Antiemetik antihistamin sendiri dapat menyebabkan mual ringan, rasa tidak enak di
ulu hati ( epigastric distress ) , atau anoreksia. Hipotensi dan hipotensi ortostatik dengan
takikardi, sinkop,dan mengantuk sering ditemukan sebagai efek samping antiemetic
fenotiazin
Fenotiazin
Golongan

fenotiazin

seperti

proklorperazim,

prometazim,

tietilperazin

dan

trimetobenzamid bekerja pada CTZ dengan cara menghambat transmisi dopaminergik di


SSP. Obat-obat ini juga mengurangi muntah yang disebabkan iritan-iritan lambung, dan
menunjukkan bahwa obat-obat ini menghambat stimulasi pagal perifer dan aperen
siimpatetik
Efek Samping
Sedasi akan sering di temukan pada pemakaian obat ini, hipotensi ortostatik, hepatitis
kolestatik dan diskrasia darah.
Obat Lain dengan Efek Antiemetik
Kortikosteroid, seperti deksametason dan metilprednisolon dapat menghambat
muntah yang disebabkan oleh penggunaan kemoterapi kanker. Mekanisme efek ini tidak
diketahui. Pasien yang menggunakan kortikosteroid dapat mengalami efek samping
berupa letargi, kelemahan, retensi cairan, dan ruam pada daerah muka.
Haloporidol dan Droperidol memblok stimulasi CTZ. Kedua obat ini dapat lebih
efektif dari penotiazin dalam pengobatan mual yang disebabkan kemoterapi.
Efek samping utama: reaksi ektrapiramidal, sedasi, dan hipotensi.
ANTIDIARE, ADSORBEN, DIGESTAN, DAN OBAT SALURAN CERNA LAINNYA
Obat obat Antidiare
Dua macam antidiare yang paling sering diresepkan adalah difenoksilat ( dengan
atropine ), analog lemak dari niperidin dan noperamid, yang secara kimia berhubungan

dengan haloperidol. Difenoksin adalah metabolit aktif difenoksilat dan tersedia sebagai obat
yang diresepkan. Mekanisme kerjanya pada usus mirip dengan opioid, yaitu bekerja dengan
menghambat pembebasan asetilkolin melalui reseptor prasinaktif dalam system saraf enteric.
Loperamid tidak dapat melalui sawar darah otak sehingga efek sedasinya lemah dan kurang
menimbulkan adiksi dibandingkan fenoksilad.
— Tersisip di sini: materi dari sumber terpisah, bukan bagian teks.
Lemma creach_one g l g' : cstep (T := T) target_tgid cpus g l g' -> creach (M := M) (C := C) target_tgid cpus g l g'.
Proof using Type. intros Hs. apply (CReachSnoc _ _ _ [] g l); [constructor|done]. Qed.

Lemma creach_quiet g g' : cstep (T := T) target_tgid cpus g [] g' -> creach (M := M) (C := C) target_tgid cpus g [] g'.
Proof using Type. intros Hs. apply (CReachSnoc _ _ _ [] g []); [constructor|done]. Qed.

(** ** What the consumer sees only grows *)

Lemma ready_prefix_snoc slots : ready_prefix (slots ++ [None]) = ready_prefix slots.
Proof using Type. induction slots as [|[rec|] slots IH]; simpl; by rewrite ?IH. Qed.

Lemma ready_prefix_insert slots i rec :
  slots !! i = Some None -> ready_prefix slots `prefix_of` ready_prefix (<[i := Some rec]> slots).
Proof using Type.
  revert i. induction slots as [|[r|] slots IH]; intros i Hi; [done| |apply prefix_nil].
  destruct i as [|i]; [done|]. simpl. by apply prefix_cons, IH.
Qed.

Lemma cstep_ready g os g1 l g2 :
  cfg_loaded g -> creach target_tgid cpus g os g1 -> cstep target_tgid cpus g1 l g2 ->
  ready (g_ring g1) `prefix_of` ready (g_ring g2) /\ cr_taken (g_ring g2) = cr_taken (g_ring g1).
Proof.
  intros Hl Hr Hs. destruct (cinv_reach g os g1 Hl Hr) as (lin & tr & cl & gh & [_ _ _ Hth _ _ _ _]).
  destruct Hs as [m c run h|m c run id p p' m' c' Hp He|m c run id Hp]; cbn [g_ring g_run] in *; [done| |done].
  destruct (th_phase _ _ _ _ Hth _ _ Hp) as (gi & _ & Hph). unfold ready.
  destruct p as [|k v q|k f|k f|k q|z f|i rec q]; cbn [exec_op] in He; try by simplify_eq.
  - destruct (hlookup m k); simpl in He; by simplify_eq.
  - destruct (cr_reserve c z) as [[[i e] c1]|] eqn:Er; [|by simplify_eq]. injection He as <- <- <-.
    apply cr_reserve_slot in Er as (_ & _ & -> & ->). by rewrite ready_prefix_snoc.
  - injection He as <- <- <-. rewrite cr_submit_slot, cr_submit_taken. split; [|done]. apply ready_prefix_insert.
    inversion Hph; subst; [|done]. unfold sys_exit_ops in *. repeat case_match; done.
Qed.

Lemma creach_ready g os g1 os' g2 :
  cfg_loaded g -> creach target_tgid cpus g os g1 -> creach target_tgid cpus g1 os' g2 ->
  ready (g_ring g1) `prefix_of` ready (g_ring g2).
Proof.
  intros Hl Hr Hr'. induction Hr' as [|os1 g2 l g3 Hr' IH Hs|os1 m c run n _ IH _]; [done| |].
  - etrans; [exact IH|]. eapply cstep_ready; [done| |done]. by eapply creach_trans.
  - etrans; [exact IH|]. unfold ready. simpl. by rewrite cr_take_slots.
Qed.

Lemma creach_taken g os g1 :
  cfg_loaded g -> creach target_tgid cpus g os g1 -> (cr_taken (g_ring g1) <= length (ready (g_ring g1)))%nat.
Proof.
  intros Hl Hr. induction Hr as [|os g1 l g2 Hr IH Hs|os m c run n _ IH Hn].
  - destruct Hl as (_ & _ & _ & _ & -> & _). lia.
  - destruct (cstep_ready g os g1 l g2 Hl Hr Hs) as [Hp%prefix_length ->]. lia.
  - cbn [g_ring] in *. rewrite cr_take_taken by done. unfold ready in *. rewrite cr_take_slots.
    unfold unread, ready in Hn. rewrite length_drop in Hn. lia.
Qed.
End Linearize.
Adsorben, seperti kaolin dan Pektin digunakan
secara luas kerjanya adalah melalui kemampuannya untuk mengabsorpsi senyawa dalam
larutan yang agaknya potensial berikatan dengan toksin
Adsorben dan Protektif Gastrointestinal
Protektif gastrointestinal dan Adsorben yang utama adalah Magnesium trisilikat, alumunium
hidroksid, karbon aktif, kaolin dan pectin. Penggunaan obat ini per oral dapat menyerap
bakteri, toksin dan gas, namun adsorbs ini tidak spesifik sehingga juga dapat mengadsorpsi
obat,nutrient, dan enzim dalam saluran cerna.
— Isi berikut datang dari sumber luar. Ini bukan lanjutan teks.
(** The result of a search that takes the first matching entry. *)
Definition first_match (ps : proc_snapshot) (target : bytes) (entries : list bytes)
    (r : option Z) : Prop :=
  match r with
  | Some v => exists before d after, entries = before ++ d :: after /\
      entry_matches ps target d v /\
      forall d' v', d' ∈ before -> ~ entry_matches ps target d' v'
  | None => forall d v, d ∈ entries -> ~ entry_matches ps target d v
  end.

Lemma strtol_pid_range d v : strtol_pid d = Some v -> 0 < v <= INT_MAX.
Proof.
  unfold strtol_pid. destruct (_ || _) eqn:E; [done|]. intros [= <-].
  rewrite !orb_false_iff in E. destruct E as [[_ ?] ?].
  rewrite sint_id; unfold is_sint, INT_MAX in *; lia.
Qed.

Lemma proc_path_text pathbuf sfx v :
  length pathbuf = 64%nat -> 0 < v <= INT_MAX ->
  sfx = B "/comm" \/ sfx = B "/cmdline" ->
  proc_path pathbuf (B "/proc/%d" ++ sfx) v = Some (B "/proc/" ++ digits 10 v ++ sfx).
Proof.
  intros Hl Hv Hs. unfold proc_path, INT_MAX in *.
  assert (is_sint 32 v) by (unfold is_sint; lia).
  assert (ready (B "/proc/%d" ++ sfx) [AInt 0 v] 40) as Hr.
  { destruct Hs as [->| ->]; ready_tac. }
  destruct (snprintf_ready pathbuf 64 _ _ _ Hr Hl) as (buf & out & Hsp & Hf & Hc);
    [lia|unfold INT_MAX; lia|].
  change 64 with (Z.of_nat 64). rewrite Hsp. cbn [mbind option_bind]. rewrite Hc. f_equal.
  assert (fmt_conv false 0 100 (AInt 0 v) = Some (digits 10 v)) as Hd
    by (apply fmt_conv_d; unfold INT_MAX; lia).
  unfold format in Hf. destruct Hs as [->| ->];
    (match type of Hf with context [parse_fmt None ?f] =>
       let v := eval vm_compute in (parse_fmt None f) in change (parse_fmt None f) with v in Hf end;
     cbn [mbind option_bind render fmap option_fmap option_map] in Hf;
     rewrite Hd in Hf; cbn in Hf; by injection Hf as <-).
Qed.

Lemma fgets_text_length n f : (length (fgets_text n f) <= n)%nat.
Proof.
  revert f. induction n as [|n IH]; intros f; simpl; [lia|].
  destruct f as [|c f]; simpl; [lia|]. case_match; simpl; [lia|]. specialize (IH f). lia.
Qed.

Section ScanSpec.
Context (ps : proc_snapshot) (pathbuf : bytes) (pathbuf_size : length pathbuf = 64%nat).
Context (target : bytes) (target_text : nonul target).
Magnesium trisilikat adalah antacid yang relatif lemah dan efektif sebagai intestinal

adsorben.
Beberapa senyawa alumunium, seperti alumunium hidroksid gel, dried alumunium

hydroxide gel dan alumunium fosfat gel digunakan sebagai adsorben.


Karbon aktif berupa zat tidak berbau dan tidak berasa, merupakan residu dari distilasi

destruktif berbagai bahan organic untuk meningkatkan kekuatan adsorpsinya.